:: Exercise data

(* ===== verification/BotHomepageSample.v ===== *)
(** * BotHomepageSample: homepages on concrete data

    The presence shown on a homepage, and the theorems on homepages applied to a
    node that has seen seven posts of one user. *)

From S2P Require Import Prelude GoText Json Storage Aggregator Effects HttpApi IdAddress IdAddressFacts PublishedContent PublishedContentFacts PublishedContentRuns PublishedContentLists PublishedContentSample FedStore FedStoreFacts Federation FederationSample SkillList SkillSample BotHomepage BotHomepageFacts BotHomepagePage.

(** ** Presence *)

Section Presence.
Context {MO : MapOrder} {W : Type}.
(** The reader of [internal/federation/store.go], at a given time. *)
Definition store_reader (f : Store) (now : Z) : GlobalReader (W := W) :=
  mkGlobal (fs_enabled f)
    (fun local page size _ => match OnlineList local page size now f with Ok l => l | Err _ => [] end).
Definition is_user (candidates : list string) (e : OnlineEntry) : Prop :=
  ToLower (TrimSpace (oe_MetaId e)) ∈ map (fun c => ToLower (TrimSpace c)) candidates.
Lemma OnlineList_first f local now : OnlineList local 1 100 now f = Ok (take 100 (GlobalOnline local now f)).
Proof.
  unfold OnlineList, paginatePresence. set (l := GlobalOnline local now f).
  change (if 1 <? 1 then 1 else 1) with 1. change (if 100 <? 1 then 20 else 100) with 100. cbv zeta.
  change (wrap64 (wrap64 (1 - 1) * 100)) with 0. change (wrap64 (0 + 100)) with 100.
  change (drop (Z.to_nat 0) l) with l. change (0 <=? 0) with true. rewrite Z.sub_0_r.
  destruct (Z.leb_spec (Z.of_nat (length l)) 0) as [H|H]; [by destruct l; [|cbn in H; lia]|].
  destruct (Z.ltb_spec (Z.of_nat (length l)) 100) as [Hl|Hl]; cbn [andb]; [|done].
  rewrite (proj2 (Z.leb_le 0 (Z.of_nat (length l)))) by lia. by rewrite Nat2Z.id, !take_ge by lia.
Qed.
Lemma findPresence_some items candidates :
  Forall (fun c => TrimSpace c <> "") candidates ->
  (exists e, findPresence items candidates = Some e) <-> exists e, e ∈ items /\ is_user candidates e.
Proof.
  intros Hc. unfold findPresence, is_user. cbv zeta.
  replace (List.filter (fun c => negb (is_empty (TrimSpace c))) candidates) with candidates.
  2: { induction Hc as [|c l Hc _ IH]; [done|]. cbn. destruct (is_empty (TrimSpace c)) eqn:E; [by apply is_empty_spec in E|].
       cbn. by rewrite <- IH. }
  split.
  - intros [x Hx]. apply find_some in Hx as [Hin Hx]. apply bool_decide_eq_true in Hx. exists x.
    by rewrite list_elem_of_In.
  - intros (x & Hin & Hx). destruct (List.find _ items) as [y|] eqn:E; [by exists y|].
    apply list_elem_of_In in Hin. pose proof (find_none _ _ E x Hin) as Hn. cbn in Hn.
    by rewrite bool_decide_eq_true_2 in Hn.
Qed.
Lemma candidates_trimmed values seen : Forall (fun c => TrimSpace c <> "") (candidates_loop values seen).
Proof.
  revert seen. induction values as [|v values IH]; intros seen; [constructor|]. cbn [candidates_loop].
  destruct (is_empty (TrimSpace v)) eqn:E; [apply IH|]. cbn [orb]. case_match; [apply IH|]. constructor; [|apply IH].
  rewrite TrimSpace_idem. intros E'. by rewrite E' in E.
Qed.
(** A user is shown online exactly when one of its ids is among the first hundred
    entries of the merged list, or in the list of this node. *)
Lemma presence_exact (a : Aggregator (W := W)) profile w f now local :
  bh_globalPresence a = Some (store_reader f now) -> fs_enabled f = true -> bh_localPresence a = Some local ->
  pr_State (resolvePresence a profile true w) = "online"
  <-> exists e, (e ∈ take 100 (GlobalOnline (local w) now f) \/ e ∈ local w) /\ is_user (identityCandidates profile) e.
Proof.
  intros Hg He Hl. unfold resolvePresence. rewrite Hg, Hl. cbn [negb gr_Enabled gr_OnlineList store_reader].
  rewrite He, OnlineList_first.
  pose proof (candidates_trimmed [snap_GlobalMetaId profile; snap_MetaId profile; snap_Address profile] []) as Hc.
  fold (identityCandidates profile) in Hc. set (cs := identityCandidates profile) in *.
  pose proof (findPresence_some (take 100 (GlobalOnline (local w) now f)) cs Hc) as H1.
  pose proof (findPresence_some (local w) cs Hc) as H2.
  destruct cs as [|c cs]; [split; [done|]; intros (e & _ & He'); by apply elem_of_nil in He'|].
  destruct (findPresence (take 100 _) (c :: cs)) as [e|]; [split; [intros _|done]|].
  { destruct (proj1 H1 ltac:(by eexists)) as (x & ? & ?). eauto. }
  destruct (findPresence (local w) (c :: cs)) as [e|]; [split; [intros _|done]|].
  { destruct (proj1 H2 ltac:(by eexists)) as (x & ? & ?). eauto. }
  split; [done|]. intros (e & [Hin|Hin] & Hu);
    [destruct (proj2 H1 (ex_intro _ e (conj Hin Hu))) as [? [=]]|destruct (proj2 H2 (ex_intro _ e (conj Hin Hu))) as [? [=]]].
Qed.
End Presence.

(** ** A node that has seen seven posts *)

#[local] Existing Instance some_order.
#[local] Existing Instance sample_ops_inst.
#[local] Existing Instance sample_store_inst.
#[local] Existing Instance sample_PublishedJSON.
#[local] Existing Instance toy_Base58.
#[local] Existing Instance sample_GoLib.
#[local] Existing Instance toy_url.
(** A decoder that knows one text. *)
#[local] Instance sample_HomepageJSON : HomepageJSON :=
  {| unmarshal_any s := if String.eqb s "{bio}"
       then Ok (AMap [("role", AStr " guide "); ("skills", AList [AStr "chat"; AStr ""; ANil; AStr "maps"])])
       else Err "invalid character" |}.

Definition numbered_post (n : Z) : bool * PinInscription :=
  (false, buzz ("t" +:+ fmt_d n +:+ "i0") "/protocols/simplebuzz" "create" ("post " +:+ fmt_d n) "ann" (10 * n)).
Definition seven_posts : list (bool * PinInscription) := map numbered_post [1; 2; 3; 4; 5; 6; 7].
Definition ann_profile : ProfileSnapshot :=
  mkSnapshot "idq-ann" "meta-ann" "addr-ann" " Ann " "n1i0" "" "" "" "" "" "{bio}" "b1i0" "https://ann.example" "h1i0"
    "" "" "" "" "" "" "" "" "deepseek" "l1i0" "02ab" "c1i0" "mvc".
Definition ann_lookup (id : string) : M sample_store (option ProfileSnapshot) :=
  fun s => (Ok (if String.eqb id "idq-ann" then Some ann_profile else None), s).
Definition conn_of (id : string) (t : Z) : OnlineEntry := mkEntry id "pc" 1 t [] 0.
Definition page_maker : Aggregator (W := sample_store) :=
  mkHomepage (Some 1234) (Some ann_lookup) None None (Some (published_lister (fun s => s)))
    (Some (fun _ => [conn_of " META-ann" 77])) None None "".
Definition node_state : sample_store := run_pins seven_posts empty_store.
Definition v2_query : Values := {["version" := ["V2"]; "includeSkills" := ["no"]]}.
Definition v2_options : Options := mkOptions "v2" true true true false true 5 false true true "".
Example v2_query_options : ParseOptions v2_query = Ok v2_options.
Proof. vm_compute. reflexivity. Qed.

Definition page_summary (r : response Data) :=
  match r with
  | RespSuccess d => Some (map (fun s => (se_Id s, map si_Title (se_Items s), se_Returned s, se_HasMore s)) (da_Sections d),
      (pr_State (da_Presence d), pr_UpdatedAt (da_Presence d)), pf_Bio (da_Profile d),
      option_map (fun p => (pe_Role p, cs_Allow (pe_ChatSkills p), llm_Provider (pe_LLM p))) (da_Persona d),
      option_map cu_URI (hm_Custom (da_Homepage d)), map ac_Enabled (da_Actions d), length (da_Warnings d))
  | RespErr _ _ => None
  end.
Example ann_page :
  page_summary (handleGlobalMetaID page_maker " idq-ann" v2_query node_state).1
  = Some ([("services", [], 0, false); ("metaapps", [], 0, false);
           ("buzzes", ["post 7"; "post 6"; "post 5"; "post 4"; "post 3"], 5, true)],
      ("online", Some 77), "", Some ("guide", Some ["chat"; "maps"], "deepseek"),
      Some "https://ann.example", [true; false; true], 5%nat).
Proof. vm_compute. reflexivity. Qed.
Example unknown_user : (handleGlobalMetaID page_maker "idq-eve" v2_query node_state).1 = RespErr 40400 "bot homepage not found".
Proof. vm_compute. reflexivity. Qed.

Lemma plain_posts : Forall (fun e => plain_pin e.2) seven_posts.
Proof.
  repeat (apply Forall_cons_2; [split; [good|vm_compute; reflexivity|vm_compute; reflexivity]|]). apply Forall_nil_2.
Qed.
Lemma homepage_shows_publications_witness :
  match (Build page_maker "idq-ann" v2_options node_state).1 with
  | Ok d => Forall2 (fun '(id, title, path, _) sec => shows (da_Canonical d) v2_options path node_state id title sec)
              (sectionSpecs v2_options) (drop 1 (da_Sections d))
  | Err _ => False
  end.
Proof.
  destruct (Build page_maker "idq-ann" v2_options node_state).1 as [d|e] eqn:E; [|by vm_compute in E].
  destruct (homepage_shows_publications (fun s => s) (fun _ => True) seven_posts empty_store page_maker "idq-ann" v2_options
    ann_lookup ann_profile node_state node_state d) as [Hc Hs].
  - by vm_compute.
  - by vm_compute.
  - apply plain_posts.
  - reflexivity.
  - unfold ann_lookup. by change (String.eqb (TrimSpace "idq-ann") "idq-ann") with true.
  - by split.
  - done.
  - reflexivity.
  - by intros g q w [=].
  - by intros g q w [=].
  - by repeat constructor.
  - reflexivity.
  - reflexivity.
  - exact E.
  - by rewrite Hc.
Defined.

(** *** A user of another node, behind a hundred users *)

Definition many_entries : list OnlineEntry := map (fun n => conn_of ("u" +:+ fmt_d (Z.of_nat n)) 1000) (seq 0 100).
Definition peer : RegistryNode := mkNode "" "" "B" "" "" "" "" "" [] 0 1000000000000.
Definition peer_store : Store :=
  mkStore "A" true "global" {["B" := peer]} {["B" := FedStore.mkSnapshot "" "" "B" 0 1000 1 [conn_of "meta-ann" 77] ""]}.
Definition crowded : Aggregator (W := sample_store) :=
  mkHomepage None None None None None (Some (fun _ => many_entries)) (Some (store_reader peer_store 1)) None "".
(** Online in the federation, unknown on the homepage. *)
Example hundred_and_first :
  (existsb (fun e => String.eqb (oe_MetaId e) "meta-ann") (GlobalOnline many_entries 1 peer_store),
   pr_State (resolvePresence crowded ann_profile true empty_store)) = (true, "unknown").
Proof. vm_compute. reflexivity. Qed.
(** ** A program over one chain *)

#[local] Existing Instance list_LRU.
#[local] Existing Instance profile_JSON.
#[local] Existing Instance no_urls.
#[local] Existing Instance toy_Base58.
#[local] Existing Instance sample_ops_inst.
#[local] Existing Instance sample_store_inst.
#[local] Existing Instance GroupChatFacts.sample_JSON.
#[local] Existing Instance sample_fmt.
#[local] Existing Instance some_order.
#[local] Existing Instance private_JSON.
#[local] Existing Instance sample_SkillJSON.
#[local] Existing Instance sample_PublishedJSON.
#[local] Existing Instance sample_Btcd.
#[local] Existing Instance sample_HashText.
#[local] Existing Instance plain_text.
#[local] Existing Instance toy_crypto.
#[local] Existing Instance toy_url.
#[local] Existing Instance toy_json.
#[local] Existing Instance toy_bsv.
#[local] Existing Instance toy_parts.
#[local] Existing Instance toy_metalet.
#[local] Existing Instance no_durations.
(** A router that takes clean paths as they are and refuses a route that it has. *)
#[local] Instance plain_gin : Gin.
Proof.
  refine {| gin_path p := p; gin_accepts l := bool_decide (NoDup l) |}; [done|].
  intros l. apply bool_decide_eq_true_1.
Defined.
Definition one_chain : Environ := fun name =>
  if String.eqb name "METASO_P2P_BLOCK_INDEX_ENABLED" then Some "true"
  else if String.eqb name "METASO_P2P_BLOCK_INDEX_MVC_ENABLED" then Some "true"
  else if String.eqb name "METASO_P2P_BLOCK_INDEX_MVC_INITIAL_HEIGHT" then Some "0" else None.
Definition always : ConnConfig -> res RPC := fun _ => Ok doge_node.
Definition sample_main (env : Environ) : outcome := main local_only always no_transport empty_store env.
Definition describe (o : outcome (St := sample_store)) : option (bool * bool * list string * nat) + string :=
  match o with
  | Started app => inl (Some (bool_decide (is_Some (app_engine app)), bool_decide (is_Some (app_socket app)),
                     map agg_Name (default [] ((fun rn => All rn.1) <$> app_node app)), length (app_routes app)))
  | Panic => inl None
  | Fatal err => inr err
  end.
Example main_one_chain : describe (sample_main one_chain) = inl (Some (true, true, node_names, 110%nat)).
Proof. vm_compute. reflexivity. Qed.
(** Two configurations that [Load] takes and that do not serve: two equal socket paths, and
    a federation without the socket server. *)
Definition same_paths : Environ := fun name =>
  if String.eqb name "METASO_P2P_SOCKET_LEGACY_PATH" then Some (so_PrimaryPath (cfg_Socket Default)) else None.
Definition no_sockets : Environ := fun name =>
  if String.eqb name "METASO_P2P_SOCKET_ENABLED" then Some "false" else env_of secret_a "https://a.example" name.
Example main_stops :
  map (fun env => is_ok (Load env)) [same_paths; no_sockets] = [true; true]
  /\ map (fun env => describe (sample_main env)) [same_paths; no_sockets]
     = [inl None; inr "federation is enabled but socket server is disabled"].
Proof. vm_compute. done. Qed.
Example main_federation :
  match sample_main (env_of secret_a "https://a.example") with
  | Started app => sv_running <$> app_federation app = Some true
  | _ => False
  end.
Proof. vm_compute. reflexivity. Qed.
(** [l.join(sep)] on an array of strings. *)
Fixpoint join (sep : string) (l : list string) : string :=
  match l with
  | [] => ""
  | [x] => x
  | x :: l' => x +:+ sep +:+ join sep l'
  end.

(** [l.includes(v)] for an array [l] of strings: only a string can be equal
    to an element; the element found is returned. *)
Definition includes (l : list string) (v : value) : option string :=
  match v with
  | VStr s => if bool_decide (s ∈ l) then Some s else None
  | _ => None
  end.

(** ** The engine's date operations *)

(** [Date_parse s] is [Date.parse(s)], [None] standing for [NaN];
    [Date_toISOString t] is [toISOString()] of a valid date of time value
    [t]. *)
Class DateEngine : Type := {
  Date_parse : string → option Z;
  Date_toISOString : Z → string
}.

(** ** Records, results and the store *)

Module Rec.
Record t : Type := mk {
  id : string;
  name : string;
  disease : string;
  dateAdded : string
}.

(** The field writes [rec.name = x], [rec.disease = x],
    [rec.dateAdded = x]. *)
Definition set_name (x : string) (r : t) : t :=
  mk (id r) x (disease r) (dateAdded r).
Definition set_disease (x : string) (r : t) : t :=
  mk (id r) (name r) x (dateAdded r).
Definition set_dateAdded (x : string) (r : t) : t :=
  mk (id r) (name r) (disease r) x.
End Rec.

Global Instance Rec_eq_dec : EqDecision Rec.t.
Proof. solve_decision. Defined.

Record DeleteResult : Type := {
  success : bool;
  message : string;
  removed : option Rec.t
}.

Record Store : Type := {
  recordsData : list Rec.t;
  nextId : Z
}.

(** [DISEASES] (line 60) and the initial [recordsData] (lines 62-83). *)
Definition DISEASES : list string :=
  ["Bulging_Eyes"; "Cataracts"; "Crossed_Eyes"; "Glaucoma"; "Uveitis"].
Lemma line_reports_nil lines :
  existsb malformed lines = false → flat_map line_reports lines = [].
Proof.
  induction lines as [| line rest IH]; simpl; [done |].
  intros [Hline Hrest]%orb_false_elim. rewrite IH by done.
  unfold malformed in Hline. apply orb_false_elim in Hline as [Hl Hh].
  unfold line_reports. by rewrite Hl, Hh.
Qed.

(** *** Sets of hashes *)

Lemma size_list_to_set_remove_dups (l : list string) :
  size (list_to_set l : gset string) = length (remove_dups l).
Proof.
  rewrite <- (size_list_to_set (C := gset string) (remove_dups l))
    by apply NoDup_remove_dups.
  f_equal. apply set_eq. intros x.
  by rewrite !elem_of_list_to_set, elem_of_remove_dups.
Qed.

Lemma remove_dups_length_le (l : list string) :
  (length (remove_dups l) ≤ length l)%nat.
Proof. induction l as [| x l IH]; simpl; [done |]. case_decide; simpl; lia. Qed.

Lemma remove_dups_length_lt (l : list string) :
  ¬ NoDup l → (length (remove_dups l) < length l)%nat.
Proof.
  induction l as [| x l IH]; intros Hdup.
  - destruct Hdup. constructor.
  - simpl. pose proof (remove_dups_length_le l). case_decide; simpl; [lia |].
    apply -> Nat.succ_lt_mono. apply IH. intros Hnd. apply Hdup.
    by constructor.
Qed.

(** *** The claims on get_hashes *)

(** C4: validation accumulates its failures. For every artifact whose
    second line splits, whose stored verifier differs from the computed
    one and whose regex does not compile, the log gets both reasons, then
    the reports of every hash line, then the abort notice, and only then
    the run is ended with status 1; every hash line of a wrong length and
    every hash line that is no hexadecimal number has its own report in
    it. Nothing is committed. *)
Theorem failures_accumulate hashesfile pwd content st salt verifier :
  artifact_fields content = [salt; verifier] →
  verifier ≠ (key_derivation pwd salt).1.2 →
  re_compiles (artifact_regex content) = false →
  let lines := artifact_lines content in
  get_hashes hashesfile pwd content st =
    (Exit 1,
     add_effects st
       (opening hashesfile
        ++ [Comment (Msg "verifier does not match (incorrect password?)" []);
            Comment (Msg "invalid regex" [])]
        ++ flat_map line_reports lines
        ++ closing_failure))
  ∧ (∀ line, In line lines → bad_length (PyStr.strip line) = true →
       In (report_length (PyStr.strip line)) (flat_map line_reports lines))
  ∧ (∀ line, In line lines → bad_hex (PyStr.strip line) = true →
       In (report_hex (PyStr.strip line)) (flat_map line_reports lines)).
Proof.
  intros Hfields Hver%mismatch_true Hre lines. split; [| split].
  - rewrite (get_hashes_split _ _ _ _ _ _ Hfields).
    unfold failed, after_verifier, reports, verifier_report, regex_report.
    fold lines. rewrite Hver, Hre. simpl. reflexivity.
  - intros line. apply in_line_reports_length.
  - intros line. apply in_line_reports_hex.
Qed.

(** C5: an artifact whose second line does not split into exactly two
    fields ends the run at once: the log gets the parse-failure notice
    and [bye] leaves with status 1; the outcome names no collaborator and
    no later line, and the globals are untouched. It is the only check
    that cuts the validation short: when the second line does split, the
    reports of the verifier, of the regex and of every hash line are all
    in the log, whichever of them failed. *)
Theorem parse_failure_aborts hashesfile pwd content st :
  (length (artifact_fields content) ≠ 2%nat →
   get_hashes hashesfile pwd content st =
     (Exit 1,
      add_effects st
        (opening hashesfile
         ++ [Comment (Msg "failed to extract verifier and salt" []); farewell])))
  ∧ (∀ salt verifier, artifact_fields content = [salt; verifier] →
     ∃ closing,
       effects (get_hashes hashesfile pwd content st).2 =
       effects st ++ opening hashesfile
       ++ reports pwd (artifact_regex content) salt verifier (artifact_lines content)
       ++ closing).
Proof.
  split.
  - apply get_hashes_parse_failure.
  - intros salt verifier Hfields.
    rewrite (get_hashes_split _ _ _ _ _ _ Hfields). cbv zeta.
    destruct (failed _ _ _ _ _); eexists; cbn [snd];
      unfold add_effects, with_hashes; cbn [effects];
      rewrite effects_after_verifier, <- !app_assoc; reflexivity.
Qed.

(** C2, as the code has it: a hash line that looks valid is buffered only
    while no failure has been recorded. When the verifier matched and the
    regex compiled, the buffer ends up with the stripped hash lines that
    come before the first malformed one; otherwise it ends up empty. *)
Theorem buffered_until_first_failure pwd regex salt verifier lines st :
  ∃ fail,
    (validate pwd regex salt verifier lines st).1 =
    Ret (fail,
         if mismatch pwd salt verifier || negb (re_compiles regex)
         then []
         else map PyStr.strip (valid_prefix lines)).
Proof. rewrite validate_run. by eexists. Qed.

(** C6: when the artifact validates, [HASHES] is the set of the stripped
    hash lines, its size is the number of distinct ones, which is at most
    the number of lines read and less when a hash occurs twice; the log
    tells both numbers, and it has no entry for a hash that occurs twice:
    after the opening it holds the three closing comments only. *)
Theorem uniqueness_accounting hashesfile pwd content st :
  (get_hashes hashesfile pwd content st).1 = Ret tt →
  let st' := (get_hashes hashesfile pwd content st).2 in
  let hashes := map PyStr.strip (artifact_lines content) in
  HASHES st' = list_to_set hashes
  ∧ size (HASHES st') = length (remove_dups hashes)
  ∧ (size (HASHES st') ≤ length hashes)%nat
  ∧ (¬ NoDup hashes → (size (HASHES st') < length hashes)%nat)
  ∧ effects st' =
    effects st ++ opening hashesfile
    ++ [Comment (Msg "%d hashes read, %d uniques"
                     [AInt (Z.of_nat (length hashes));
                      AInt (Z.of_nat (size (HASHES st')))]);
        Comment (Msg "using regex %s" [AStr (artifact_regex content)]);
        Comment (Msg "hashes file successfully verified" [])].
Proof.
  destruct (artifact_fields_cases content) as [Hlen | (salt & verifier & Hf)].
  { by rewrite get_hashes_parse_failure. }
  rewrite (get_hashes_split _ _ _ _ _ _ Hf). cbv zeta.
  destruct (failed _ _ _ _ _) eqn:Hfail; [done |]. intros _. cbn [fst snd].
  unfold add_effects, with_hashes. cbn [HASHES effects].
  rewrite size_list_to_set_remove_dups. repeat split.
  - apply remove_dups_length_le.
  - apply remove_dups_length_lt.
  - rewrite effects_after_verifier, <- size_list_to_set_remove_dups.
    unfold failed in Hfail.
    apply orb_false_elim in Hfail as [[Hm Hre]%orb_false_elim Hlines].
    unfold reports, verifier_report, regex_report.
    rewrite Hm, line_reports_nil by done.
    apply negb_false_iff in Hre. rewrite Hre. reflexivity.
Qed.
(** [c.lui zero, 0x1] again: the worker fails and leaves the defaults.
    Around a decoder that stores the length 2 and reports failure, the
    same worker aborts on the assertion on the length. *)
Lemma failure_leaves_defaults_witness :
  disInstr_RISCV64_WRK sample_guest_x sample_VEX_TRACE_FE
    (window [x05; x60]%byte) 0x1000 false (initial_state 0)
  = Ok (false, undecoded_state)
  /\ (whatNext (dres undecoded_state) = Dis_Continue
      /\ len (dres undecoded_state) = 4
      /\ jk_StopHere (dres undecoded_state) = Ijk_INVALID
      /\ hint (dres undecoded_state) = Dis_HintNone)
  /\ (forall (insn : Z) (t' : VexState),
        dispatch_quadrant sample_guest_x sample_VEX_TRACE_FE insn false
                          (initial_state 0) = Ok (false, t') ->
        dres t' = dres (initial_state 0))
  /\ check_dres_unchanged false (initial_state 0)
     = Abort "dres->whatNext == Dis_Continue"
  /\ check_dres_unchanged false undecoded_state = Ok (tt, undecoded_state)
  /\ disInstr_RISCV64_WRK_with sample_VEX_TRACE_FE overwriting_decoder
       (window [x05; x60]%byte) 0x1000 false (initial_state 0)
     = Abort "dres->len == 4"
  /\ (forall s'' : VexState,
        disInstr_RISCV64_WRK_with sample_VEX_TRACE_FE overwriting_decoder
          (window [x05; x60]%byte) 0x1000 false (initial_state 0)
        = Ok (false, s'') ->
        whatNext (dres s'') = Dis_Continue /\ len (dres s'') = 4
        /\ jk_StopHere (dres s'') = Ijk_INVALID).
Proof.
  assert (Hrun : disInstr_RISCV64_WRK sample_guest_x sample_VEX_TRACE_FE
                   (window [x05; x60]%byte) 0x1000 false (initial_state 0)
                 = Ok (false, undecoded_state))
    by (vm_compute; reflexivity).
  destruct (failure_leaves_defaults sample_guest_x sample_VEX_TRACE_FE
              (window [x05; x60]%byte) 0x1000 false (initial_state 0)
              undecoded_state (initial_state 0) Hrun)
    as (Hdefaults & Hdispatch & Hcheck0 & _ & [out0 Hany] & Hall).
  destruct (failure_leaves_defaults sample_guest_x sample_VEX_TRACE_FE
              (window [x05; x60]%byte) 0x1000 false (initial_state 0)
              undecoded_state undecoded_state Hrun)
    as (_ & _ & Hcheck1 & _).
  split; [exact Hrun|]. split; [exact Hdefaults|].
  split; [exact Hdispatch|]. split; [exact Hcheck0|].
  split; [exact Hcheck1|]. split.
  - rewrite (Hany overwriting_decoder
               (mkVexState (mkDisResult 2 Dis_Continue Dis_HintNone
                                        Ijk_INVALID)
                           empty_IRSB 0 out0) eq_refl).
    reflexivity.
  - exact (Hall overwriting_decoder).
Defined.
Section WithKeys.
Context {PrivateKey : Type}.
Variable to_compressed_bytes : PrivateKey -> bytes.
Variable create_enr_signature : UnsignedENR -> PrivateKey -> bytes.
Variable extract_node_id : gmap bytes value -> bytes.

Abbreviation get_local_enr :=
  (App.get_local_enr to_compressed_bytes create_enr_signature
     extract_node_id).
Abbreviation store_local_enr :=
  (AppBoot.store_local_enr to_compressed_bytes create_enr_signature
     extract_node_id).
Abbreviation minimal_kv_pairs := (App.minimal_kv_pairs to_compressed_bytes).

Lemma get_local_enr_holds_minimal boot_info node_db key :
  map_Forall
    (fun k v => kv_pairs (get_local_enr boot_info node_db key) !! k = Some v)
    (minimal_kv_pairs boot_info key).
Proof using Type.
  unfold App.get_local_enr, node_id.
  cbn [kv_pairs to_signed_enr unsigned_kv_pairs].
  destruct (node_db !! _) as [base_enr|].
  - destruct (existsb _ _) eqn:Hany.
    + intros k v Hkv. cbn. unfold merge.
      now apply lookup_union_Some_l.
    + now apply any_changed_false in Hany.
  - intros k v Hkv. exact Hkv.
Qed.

::::

Your goal >>
The lines above, from the start of the records through the one containing "unfold OnlineList, paginatePresence.", are to be printed exactly, and nothing else is to be included.

Response to this exercise >>
(* ===== verification/BotHomepageSample.v ===== *)
(** * BotHomepageSample: homepages on concrete data

    The presence shown on a homepage, and the theorems on homepages applied to a
    node that has seen seven posts of one user. *)

From S2P Require Import Prelude GoText Json Storage Aggregator Effects HttpApi IdAddress IdAddressFacts PublishedContent PublishedContentFacts PublishedContentRuns PublishedContentLists PublishedContentSample FedStore FedStoreFacts Federation FederationSample SkillList SkillSample BotHomepage BotHomepageFacts BotHomepagePage.

(** ** Presence *)

Section Presence.
Context {MO : MapOrder} {W : Type}.
(** The reader of [internal/federation/store.go], at a given time. *)
Definition store_reader (f : Store) (now : Z) : GlobalReader (W := W) :=
  mkGlobal (fs_enabled f)
    (fun local page size _ => match OnlineList local page size now f with Ok l => l | Err _ => [] end).
Definition is_user (candidates : list string) (e : OnlineEntry) : Prop :=
  ToLower (TrimSpace (oe_MetaId e)) ∈ map (fun c => ToLower (TrimSpace c)) candidates.
Lemma OnlineList_first f local now : OnlineList local 1 100 now f = Ok (take 100 (GlobalOnline local now f)).
Proof.
  unfold OnlineList, paginatePresence. set (l := GlobalOnline local now f).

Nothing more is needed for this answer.